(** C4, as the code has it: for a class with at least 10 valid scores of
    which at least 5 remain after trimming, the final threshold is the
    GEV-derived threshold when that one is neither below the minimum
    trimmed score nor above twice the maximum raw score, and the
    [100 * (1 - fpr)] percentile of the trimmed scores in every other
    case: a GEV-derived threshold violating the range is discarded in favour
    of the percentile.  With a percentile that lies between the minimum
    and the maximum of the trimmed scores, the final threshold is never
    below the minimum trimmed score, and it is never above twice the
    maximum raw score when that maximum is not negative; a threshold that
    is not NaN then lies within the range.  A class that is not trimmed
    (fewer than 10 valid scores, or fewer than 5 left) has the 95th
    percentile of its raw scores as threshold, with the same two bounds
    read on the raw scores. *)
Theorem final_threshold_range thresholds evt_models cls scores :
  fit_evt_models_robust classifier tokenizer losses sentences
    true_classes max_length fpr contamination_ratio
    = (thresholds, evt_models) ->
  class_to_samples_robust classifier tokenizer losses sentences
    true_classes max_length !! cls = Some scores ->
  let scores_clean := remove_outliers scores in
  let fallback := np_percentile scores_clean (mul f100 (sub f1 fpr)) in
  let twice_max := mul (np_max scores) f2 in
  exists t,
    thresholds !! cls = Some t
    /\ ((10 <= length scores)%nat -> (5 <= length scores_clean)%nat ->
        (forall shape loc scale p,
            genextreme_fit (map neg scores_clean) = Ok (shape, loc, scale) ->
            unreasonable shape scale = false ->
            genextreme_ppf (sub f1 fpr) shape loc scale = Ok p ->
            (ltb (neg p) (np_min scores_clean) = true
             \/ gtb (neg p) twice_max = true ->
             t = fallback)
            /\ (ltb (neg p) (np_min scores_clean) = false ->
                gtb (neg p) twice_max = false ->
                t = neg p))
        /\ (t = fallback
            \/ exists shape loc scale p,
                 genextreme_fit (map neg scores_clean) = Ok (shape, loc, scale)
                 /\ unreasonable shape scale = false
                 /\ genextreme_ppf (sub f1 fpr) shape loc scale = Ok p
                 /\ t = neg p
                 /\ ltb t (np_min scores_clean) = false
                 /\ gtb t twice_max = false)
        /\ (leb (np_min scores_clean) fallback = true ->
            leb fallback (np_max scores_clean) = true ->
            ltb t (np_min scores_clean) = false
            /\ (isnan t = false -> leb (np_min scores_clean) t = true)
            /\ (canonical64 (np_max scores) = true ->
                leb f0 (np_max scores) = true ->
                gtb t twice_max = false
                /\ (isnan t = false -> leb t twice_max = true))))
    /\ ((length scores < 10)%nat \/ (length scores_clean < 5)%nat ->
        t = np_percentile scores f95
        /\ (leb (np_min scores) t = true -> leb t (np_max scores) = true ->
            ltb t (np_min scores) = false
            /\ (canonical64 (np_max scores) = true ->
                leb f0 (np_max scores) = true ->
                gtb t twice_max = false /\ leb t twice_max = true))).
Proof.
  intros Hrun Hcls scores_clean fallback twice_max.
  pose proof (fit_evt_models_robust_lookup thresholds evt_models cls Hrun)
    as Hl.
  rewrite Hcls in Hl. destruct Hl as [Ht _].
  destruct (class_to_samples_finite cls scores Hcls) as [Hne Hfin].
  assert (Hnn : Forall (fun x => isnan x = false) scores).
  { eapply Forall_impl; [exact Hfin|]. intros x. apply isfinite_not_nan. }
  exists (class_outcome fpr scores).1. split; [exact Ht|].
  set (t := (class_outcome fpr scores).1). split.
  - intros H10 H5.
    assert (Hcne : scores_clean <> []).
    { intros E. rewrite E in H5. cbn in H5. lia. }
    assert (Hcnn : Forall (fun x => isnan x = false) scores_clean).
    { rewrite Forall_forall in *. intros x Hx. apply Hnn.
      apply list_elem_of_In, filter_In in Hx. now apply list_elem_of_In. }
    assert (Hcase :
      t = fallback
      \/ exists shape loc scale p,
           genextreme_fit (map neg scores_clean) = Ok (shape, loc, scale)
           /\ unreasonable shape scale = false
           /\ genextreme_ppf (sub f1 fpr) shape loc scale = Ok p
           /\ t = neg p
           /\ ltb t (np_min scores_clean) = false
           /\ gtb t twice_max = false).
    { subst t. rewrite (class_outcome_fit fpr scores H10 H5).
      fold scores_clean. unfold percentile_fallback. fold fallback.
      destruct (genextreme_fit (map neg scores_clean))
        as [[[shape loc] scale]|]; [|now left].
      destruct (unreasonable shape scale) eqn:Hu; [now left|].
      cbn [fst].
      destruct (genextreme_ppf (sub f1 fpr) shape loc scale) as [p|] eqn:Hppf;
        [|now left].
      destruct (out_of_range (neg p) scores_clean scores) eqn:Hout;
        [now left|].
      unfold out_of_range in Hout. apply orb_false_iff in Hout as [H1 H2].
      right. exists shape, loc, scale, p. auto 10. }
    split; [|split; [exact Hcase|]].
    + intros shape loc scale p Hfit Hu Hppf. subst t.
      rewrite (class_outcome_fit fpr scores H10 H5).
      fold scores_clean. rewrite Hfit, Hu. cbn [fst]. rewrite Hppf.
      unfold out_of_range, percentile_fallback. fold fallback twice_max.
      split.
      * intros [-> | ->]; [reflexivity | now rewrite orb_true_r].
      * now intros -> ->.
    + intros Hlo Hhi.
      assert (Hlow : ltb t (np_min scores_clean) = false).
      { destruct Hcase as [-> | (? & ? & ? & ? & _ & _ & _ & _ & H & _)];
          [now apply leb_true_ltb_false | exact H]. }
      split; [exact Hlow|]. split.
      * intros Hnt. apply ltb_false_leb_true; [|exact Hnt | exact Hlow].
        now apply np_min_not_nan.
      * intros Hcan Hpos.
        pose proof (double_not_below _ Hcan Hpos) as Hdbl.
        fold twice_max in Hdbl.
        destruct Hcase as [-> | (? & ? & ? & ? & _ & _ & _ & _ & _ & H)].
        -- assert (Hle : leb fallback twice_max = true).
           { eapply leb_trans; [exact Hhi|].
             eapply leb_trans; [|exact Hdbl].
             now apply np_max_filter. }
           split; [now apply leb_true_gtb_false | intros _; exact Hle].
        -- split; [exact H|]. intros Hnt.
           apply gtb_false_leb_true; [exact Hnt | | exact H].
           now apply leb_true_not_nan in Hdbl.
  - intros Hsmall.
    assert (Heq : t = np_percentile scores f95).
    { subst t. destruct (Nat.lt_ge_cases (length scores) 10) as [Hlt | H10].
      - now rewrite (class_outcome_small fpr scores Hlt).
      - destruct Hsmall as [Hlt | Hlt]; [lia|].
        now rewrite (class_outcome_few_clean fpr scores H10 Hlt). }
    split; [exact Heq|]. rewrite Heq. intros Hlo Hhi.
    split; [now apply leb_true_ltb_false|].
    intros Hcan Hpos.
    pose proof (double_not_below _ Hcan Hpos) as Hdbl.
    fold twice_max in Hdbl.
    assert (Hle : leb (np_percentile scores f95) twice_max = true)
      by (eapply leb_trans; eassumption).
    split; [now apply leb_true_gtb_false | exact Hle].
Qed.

++++++

> _Problem statement_:
The required answer is the run of lines above, starting at the line with "ltb t (np_min scores) = false" and ending at the line with "destruct (class_to_samples_finite cls", reproduced exactly with both ends.

> _Result for this exercise_:
            ltb t (np_min scores) = false
            /\ (canonical64 (np_max scores) = true ->
                leb f0 (np_max scores) = true ->
                gtb t twice_max = false /\ leb t twice_max = true))).
Proof.
  intros Hrun Hcls scores_clean fallback twice_max.
  pose proof (fit_evt_models_robust_lookup thresholds evt_models cls Hrun)
    as Hl.
  rewrite Hcls in Hl. destruct Hl as [Ht _].
  destruct (class_to_samples_finite cls scores Hcls) as [Hne Hfin].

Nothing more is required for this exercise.